## WHAT NEEDS TO BE DONE
Give back each line of the material that contains the word "destruct".

%%

(* ===== verification/Sums.v ===== *)
(** Finite sums of integers and the accumulation loops that compute them: a 32-bit or
    64-bit accumulator holds the wrapped sum, and the sum itself when every partial sum
    is in range. Used by the analysis stages of the encoder, whose correlations are
    bounded by the energy of the signal. *)

From S2P Require Import Prelude FixedPoint.

(** [zsum n f] is the sum of [f 0 .. f (n-1)]. *)
Fixpoint zsum (n : nat) (f : Z → Z) : Z :=
  match n with
  | O => 0
  | S n' => zsum n' f + f (Z.of_nat n')
  end.

Lemma zsum_ext n f g : (∀ i, 0 ≤ i < Z.of_nat n → f i = g i) → zsum n f = zsum n g.
Proof. induction n as [|n IH]; intros H; [done|]. cbn [zsum]. rewrite IH, H; [done|lia|intros; apply H; lia]. Qed.

Lemma zsum_le n f g : (∀ i, 0 ≤ i < Z.of_nat n → f i ≤ g i) → zsum n f ≤ zsum n g.
Proof.
  induction n as [|n IH]; intros H; [done|]. cbn [zsum].
  pose proof (H (Z.of_nat n) ltac:(lia)). assert (zsum n f ≤ zsum n g); [|lia].
  apply IH. intros i Hi. apply H. lia.
Qed.

Lemma zsum_add n f g : zsum n (λ i, f i + g i) = zsum n f + zsum n g.
Proof. induction n as [|n IH]; [done|]. cbn [zsum]. lia. Qed.

Lemma zsum_scal n c f : zsum n (λ i, c * f i) = c * zsum n f.
Proof. induction n as [|n IH]; [cbn; lia|]. cbn [zsum]. lia. Qed.

Lemma zsum_const n c : zsum n (λ _, c) = c * Z.of_nat n.
Proof. induction n as [|n IH]; [cbn; lia|]. cbn [zsum]. lia. Qed.

Lemma zsum_split n m f : zsum (n + m) f = zsum n f + zsum m (λ i, f (Z.of_nat n + i)).
Proof.
  induction m as [|m IH]; [rewrite Nat.add_0_r; cbn; lia|].
  replace (n + S m)%nat with (S (n + m)) by lia. cbn [zsum]. rewrite IH.
  replace (Z.of_nat (n + m)) with (Z.of_nat n + Z.of_nat m) by lia. lia.
Qed.

Lemma zsum_affine_le n a b c f g : (∀ i, 0 ≤ i < Z.of_nat n → a * f i ≤ b * g i + c) →
  a * zsum n f ≤ b * zsum n g + c * Z.of_nat n.
Proof.
  intros H. rewrite <-zsum_scal, <-zsum_scal, <-zsum_const, <-zsum_add. by apply zsum_le.
Qed.

Lemma zsum_nonneg n f : (∀ i, 0 ≤ i < Z.of_nat n → 0 ≤ f i) → 0 ≤ zsum n f.
Proof.
  intros H. pose proof (zsum_le n (λ _, 0) f H) as H1. rewrite zsum_const in H1. lia.
Qed.

Lemma zsum_1 f : zsum 1 f = f 0. Proof. cbn [zsum]. by rewrite Z.add_0_l. Qed.
Lemma zsum_2 f : zsum 2 f = f 0 + f 1. Proof. cbn [zsum]. by rewrite Z.add_0_l. Qed.
Lemma zsum_3 f : zsum 3 f = f 0 + f 1 + f 2. Proof. cbn [zsum]. by rewrite Z.add_0_l. Qed.
Lemma zsum_4 f : zsum 4 f = f 0 + f 1 + f 2 + f 3. Proof. cbn [zsum]. by rewrite Z.add_0_l. Qed.
Lemma zsum_5 f : zsum 5 f = f 0 + f 1 + f 2 + f 3 + f 4. Proof. cbn [zsum]. by rewrite Z.add_0_l. Qed.

(** A window of a sum of non-negative terms. *)
Lemma zsum_window n k m f : (∀ i, 0 ≤ i < Z.of_nat n → 0 ≤ f i) → (k + m ≤ n)%nat →
  zsum m (λ i, f (Z.of_nat k + i)) ≤ zsum n f.
Proof.
  intros Hf Hn. replace n with (k + (m + (n - k - m)))%nat by lia.
  rewrite (zsum_split k), (zsum_split m).
  assert (0 ≤ zsum k f) by (apply zsum_nonneg; intros; apply Hf; lia).
  assert (0 ≤ zsum (n - k - m) (λ i, f (Z.of_nat k + (Z.of_nat m + i)))).
  { apply zsum_nonneg. intros. apply Hf. lia. }
  lia.
Qed.

(** Every second term of a sum of non-negative terms. *)
Lemma zsum_even n f : (∀ i, 0 ≤ i < 2 * Z.of_nat n → 0 ≤ f i) →
  zsum n (λ i, f (2 * i)) ≤ zsum (2 * n) f.
Proof.
  induction n as [|n IH]; intros Hf; [done|].
  replace (2 * S n)%nat with (S (S (2 * n))) by lia. cbn [zsum].
  pose proof (IH ltac:(intros; apply Hf; lia)).
  pose proof (Hf (Z.of_nat (S (2 * n))) ltac:(lia)).
  replace (2 * Z.of_nat n) with (Z.of_nat (2 * n)) by lia. lia.
Qed.

(** ** Wrapped accumulators *)

Lemma i32_mod z : i32 z mod 4294967296 = z mod 4294967296.
Proof.
  unfold i32. destruct (_ && _); [done|].
  rewrite Zminus_mod_idemp_l. f_equal. lia.
Qed.

Lemma i32_congr a b : a mod 4294967296 = b mod 4294967296 → i32 a = i32 b.
Proof.
  intros H. pose proof (i32_rng a) as Ha. pose proof (i32_rng b) as Hb. unfold rng in *.
  assert (i32 a mod 4294967296 = i32 b mod 4294967296) as E by (by rewrite !i32_mod).
  Z.div_mod_to_equations. lia.
Qed.

Lemma i32_add a b : i32 (i32 a + i32 b) = i32 (a + b).
Proof.
  apply i32_congr. rewrite Z.add_mod, !i32_mod by lia. by rewrite <-Z.add_mod by lia.
Qed.

Lemma i32_idem a : i32 (i32 a) = i32 a.
Proof. apply i32_id, i32_rng. Qed.

Lemma MULT16_16_exact a b : i16r a → i16r b → MULT16_16 a b = a * b.
Proof. intros. unfold MULT16_16. rewrite (i32_id a), (i32_id b), i32_id by (unfold rng in *; nia). done. Qed.

Lemma MAC16_16_wrapped s a b : i16r a → i16r b → MAC16_16 (i32 s) a b = i32 (s + a * b).
Proof.
  intros. unfold MAC16_16, ADD32. rewrite MULT16_16_exact by done. by rewrite i32_idem, i32_add.
Qed.

Lemma MAC64_exact s a b : i64r s → i16r a → i16r b → i64r (s + a * b) → MAC64 s a b = s + a * b.
Proof.
  intros Hs Ha Hb Hab. unfold MAC64.
  by rewrite (i64_id s), (i64_id a), (i64_id b), (i64_id (a * b)), i64_id by (unfold rng in *; nia).
Qed.

(** A loop that folds [k] terms into an accumulator kept as [w (zsum ...)]. *)
Lemma forN_zsum (w : Z → Z) n lo step f (body : Z → Z → res Z) :
  (∀ k s, (k < n)%nat → s = zsum k f →
     body (lo + Z.of_nat k * step) (w s) = Ok (w (s + f (Z.of_nat k)))) →
  forN n lo step (w 0) body = Ok (w (zsum n f)).
Proof.
  intros H. cut (∀ m k, (k + m = n)%nat →
    forN m (lo + Z.of_nat k * step) step (w (zsum k f)) body = Ok (w (zsum n f))).
  { intros G. specialize (G n 0%nat ltac:(lia)). cbn [zsum] in G. by rewrite Z.mul_0_l, Z.add_0_r in G. }
  induction m as [|m IH]; intros k Hk.
  - cbn [forN]. by replace n with k by lia.
  - cbn [forN]. rewrite H by (done || lia). cbn [bind].
    specialize (IH (S k) ltac:(lia)). cbn [zsum] in IH.
    by replace (lo + Z.of_nat k * step + step) with (lo + Z.of_nat (S k) * step) by lia.
Qed.

(** The accumulation [for (i = lo; i < hi; i++)]. *)
Lemma for_up_zsum (w : Z → Z) n lo hi f (body : Z → Z → res Z) :
  hi = lo + Z.of_nat n →
  (∀ i s, 0 ≤ i < Z.of_nat n → s = zsum (Z.to_nat i) f →
     body (lo + i) (w s) = Ok (w (s + f i))) →
  for_up lo hi (w 0) body = Ok (w (zsum n f)).
Proof.
  intros -> H. unfold for_up. replace (Z.to_nat (lo + Z.of_nat n - lo)) with n by lia.
  apply forN_zsum. intros k s Hk Hs. rewrite Z.mul_1_r. apply H; [lia|]. by rewrite Nat2Z.id.
Qed.

(** ** Energy bounds *)

(** A product is bounded by the half sum of the squares. *)
Lemma mul_le_squares a b : 2 * Z.abs (a * b) ≤ a * a + b * b.
Proof.
  pose proof (Z.square_nonneg (a - b)). pose proof (Z.square_nonneg (a + b)).
  destruct (Z.abs_spec (a * b)) as [[? ->]|[? ->]]; lia.
Qed.

Lemma zsum_abs n f : Z.abs (zsum n f) ≤ zsum n (λ i, Z.abs (f i)).
Proof. induction n as [|n IH]; [done|]. cbn [zsum]. lia. Qed.

Lemma zsum_mul_le n f g :
  2 * Z.abs (zsum n (λ i, f i * g i)) ≤ zsum n (λ i, f i * f i) + zsum n (λ i, g i * g i).
Proof.
  pose proof (zsum_abs n (λ i, f i * g i)) as H1.
  pose proof (zsum_le n (λ i, 2 * Z.abs (f i * g i)) (λ i, f i * f i + g i * g i)
    ltac:(intros; apply mul_le_squares)) as H2.
  pose proof (zsum_scal n 2 (λ i, Z.abs (f i * g i))) as H3.
  pose proof (zsum_add n (λ i, f i * f i) (λ i, g i * g i)) as H4. cbv beta in *. lia.
Qed.

(** The same with weights: [D |xy| <= P x^2 + Q y^2] when [D^2 <= 4 P Q]. *)
Lemma zsum_mul_weighted n D P Q f g : 0 < D → 0 < P → D * D ≤ 4 * P * Q →
  D * Z.abs (zsum n (λ i, f i * g i)) ≤
    P * zsum n (λ i, f i * f i) + Q * zsum n (λ i, g i * g i).
Proof.
  intros HD HP HPQ. pose proof (zsum_abs n (λ i, f i * g i)) as H1.
  assert (D * zsum n (λ i, Z.abs (f i * g i)) ≤
    P * zsum n (λ i, f i * f i) + Q * zsum n (λ i, g i * g i)) as H2.
  { rewrite <-!zsum_scal, <-zsum_add. apply zsum_le. intros i _.
    set (x := f i). set (y := g i). clearbody x y.
    assert (0 ≤ (2 * P * x - D * y) * (2 * P * x - D * y)) by apply Z.square_nonneg.
    assert (0 ≤ (2 * P * x + D * y) * (2 * P * x + D * y)) by apply Z.square_nonneg.
    pose proof (Z.square_nonneg y). destruct (Z.abs_spec (x * y)) as [[? ->]|[? ->]]; nia. }
  etransitivity; [apply Z.mul_le_mono_nonneg_l; [lia|exact H1]|exact H2].
Qed.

%%

## RESPONSE BELOW
  unfold i32. destruct (_ && _); [done|].
  destruct (Z.abs_spec (a * b)) as [[? ->]|[? ->]]; lia.
    pose proof (Z.square_nonneg y). destruct (Z.abs_spec (x * y)) as [[? ->]|[? ->]]; nia. }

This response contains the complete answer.